• Aucun résultat trouvé

LEARNING STATISTICS THROUGH BASEBALL Introduction

Several years ago I wrote a little book entitled Learning statistics through playing cards (Knapp, 1996), in which I tried to explain the fundamental concepts of statistics (both descriptive and inferential) by using an ordinary deck of playing cards for generating the numbers. In 2003 Jim Albert wrote Teaching statistics through baseball. What follows can be thought of as a possible sequel to both books, with its emphasis on descriptive statistics and the tabletop dice game "Big League Baseball".

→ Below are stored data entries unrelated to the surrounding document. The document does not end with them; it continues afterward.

(** * Flight-booking MCP server: result store, normalisation and filter engine

    A shallow embedding of [main.py]: the Python values the program handles
    (JSON data, paths), the builtins it calls on them, the file-backed
    [FlightSearchStorage], [FlightBookingServer._transform_flight_data] and
    the two tools [search_flights] and [filter_flights]; followed by the
    properties of the specification that were checked against them. *)

From Stdlib Require Import ZArith List Bool Ascii String Lia.
From Stdlib Require Import Floats.SpecFloat DecimalString OrderedTypeEx.
From stdpp Require Import base option list gmap strings fin_maps.

Import ListNotations.
Set Warnings "-register-all".

Local Open Scope string_scope.
Local Open Scope list_scope.
Local Open Scope Z_scope.

(** ** Exceptions and fallible computations *)

(** A raised exception: the class name and [str(e)]. *)
Record exn := Exn { exn_type : string; exn_msg : string }.

Inductive result (A : Type) : Type :=
| Ok (a : A)
| Raise (e : exn).
Arguments Ok {A} a.
Arguments Raise {A} e.

Definition bind {A B} (m : result A) (k : A -> result B) : result B :=
  match m with
  | Ok a => k a
  | Raise e => Raise e
  end.

Notation "x <- m ;; k" := (bind m (fun x => k))
  (at level 100, m at next level, right associativity).
(** The async [getUserData] follows the journey and logs the error it ends
    with. *)
Lemma getUserData_async_journey (t : Z) (ps : list PState) (h : list Val) (tr : list Event) :
  let a := run (2 * length stops)
               (call (AsyncAwait.getUserData dbDelay postsDelay commentsDelay
                        dbAnswer postsAnswer commentsAnswer userId)
                  (mkLoop t [] [] (ps ++ []) (h ++ []) tr)) in
  quiet a /\
  outcome (length ps + 0) a = Some (journey_end result) /\
  printed (trace a) = printed tr ++ journey_lines stops ++ journey_complaint result /\
  timers_set (trace a) = (timers_set tr + length stops)%nat /\
  now a = journey_clock t stops.
Proof.
  subst stops result. unfold journey, AsyncAwait.getUserData, async, try_catch, await,
    await_promise. chain_unfold. cbn [andThen].
  destruct (dbAnswer userId) as [user | e] eqn:H1.
  2: { cbv zeta. cbn [fst snd length Nat.mul Nat.add]. turns. at_rest. }
  destruct (get_prop user "id") as [id | e] eqn:H2.
  2: { cbv zeta. cbn [fst snd length Nat.mul Nat.add]. turns. at_rest. }
  destruct (postsAnswer id) as [posts | e] eqn:H3.
  2: { cbv zeta. cbn [fst snd length Nat.mul Nat.add]. turns. at_rest. }
  destruct (get_index posts 0) as [post | e] eqn:H4.
  2: { cbv zeta. cbn [fst snd length Nat.mul Nat.add]. turns. at_rest. }
  destruct (get_prop post "id") as [id' | e] eqn:H5.
  2: { cbv zeta. cbn [fst snd length Nat.mul Nat.add]. turns. at_rest. }
  destruct (commentsAnswer id') as [comments | e] eqn:H6.
  2: { cbv zeta. cbn [fst snd length Nat.mul Nat.add]. turns. at_rest. }
  cbv zeta. cbn [fst snd length Nat.mul Nat.add]. turns. at_rest.
Qed.
End Styles.

(** [getUserDataBetter] does what the async [getUserData] does.  Whatever
    the three fetches answer, the promise chain and the async function end
    alike: both promises are settled the same way, fulfilled with the same
    object or rejected with the same error, the same lines are printed,
    the error line of the [catch] included, as many timers are set, and
    the same time has passed. *)
Theorem getUserDataBetter_agrees_with_async
    (dbDelay postsDelay commentsDelay : Val -> Z)
    (dbAnswer postsAnswer commentsAnswer : Val -> Val + Val) (userId : Val) (s : Loop) :
  quiet s ->
  exists (n m : nat) (result : Val + Val),
    let b := run n (call (Promises.getUserDataBetter dbDelay postsDelay commentsDelay
                            dbAnswer postsAnswer commentsAnswer userId) s) in
    let a := run m (call (AsyncAwait.getUserData dbDelay postsDelay commentsDelay
                            dbAnswer postsAnswer commentsAnswer userId) s) in
    quiet b /\ quiet a /\
    outcome (length (promises s) + 4) b = Some (journey_end result) /\
    outcome (length (promises s)) a = Some (journey_end result) /\
    printed (trace b) = printed (trace a) /\
    timers_set (trace b) = timers_set (trace a) /\
    now b = now a.
Proof.
  intros [Ht Hj]. destruct s as [t ts js ps h tr]. cbn in Ht, Hj. subst ts js.
  destruct (getUserDataBetter_journey dbDelay postsDelay commentsDelay
              dbAnswer postsAnswer commentsAnswer userId t ps h tr) as [n B].
  pose proof (getUserData_async_journey dbDelay postsDelay commentsDelay
                dbAnswer postsAnswer commentsAnswer userId t ps h tr) as A.
  cbv zeta in A, B. rewrite !app_nil_r, ?Nat.add_0_r in A, B.
  destruct A as (Aq & Ao & Ap & At & An), B as (Bq & Bo & Bp & Bt & Bn).
  rewrite Nat.add_0_r in Ao.
  eexists n, _, _. cbv zeta. cbn [promises].
  split; [exact Bq | ]. split; [exact Aq | ].
  split; [exact Bo | ]. split; [exact Ao | ].
  split; [now rewrite Ap, Bp | ]. split; [now rewrite At, Bt | ].
  now rewrite An, Bn.
Qed.

Lemma getUserDataBetter_agrees_with_async_witness :
  let user := VObj [("name", VStr "Ann")] in
  quiet boot /\
  exists (n m : nat) (result : Val + Val),
    outcome 4%nat
      (run n (call (Promises.getUserDataBetter (fun _ => 5) (fun _ => 5) (fun _ => 5)
                      (fun _ => inl user) (fun _ => inr (VStr "no posts"))
                      (fun _ => inl (VArr [])) (VNum 1)) boot)) =
      Some (journey_end result) /\
    outcome 0%nat
      (run m (call (AsyncAwait.getUserData (fun _ => 5) (fun _ => 5) (fun _ => 5)
                      (fun _ => inl user) (fun _ => inr (VStr "no posts"))
                      (fun _ => inl (VArr [])) (VNum 1)) boot)) =
      Some (journey_end result).
Proof.
  intros user.
  split; [split; reflexivity | ].
  destruct (getUserDataBetter_agrees_with_async (fun _ => 5) (fun _ => 5) (fun _ => 5)
              (fun _ => inl user) (fun _ => inr (VStr "no posts"))
              (fun _ => inl (VArr [])) (VNum 1) boot (conj eq_refl eq_refl))
    as (n & m & result & _ & _ & Hb & Ha & _).
  exists n, m, result. split; [exact Hb | exact Ha].
Defined.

The reason I am restricting most of this presentation to descriptive statistics is that there is no random sampling in baseball (more about this later), and random sampling is the principal justification for generalizing from a sample (a part) to a population (the whole). But it has been said, by the well-known statistician John Tukey and others, that there has been too much emphasis on inferential statistics anyhow. See his classic 1977 book, Exploratory data analysis (EDA) and/or any of the popular computer packages that have implemented EDA.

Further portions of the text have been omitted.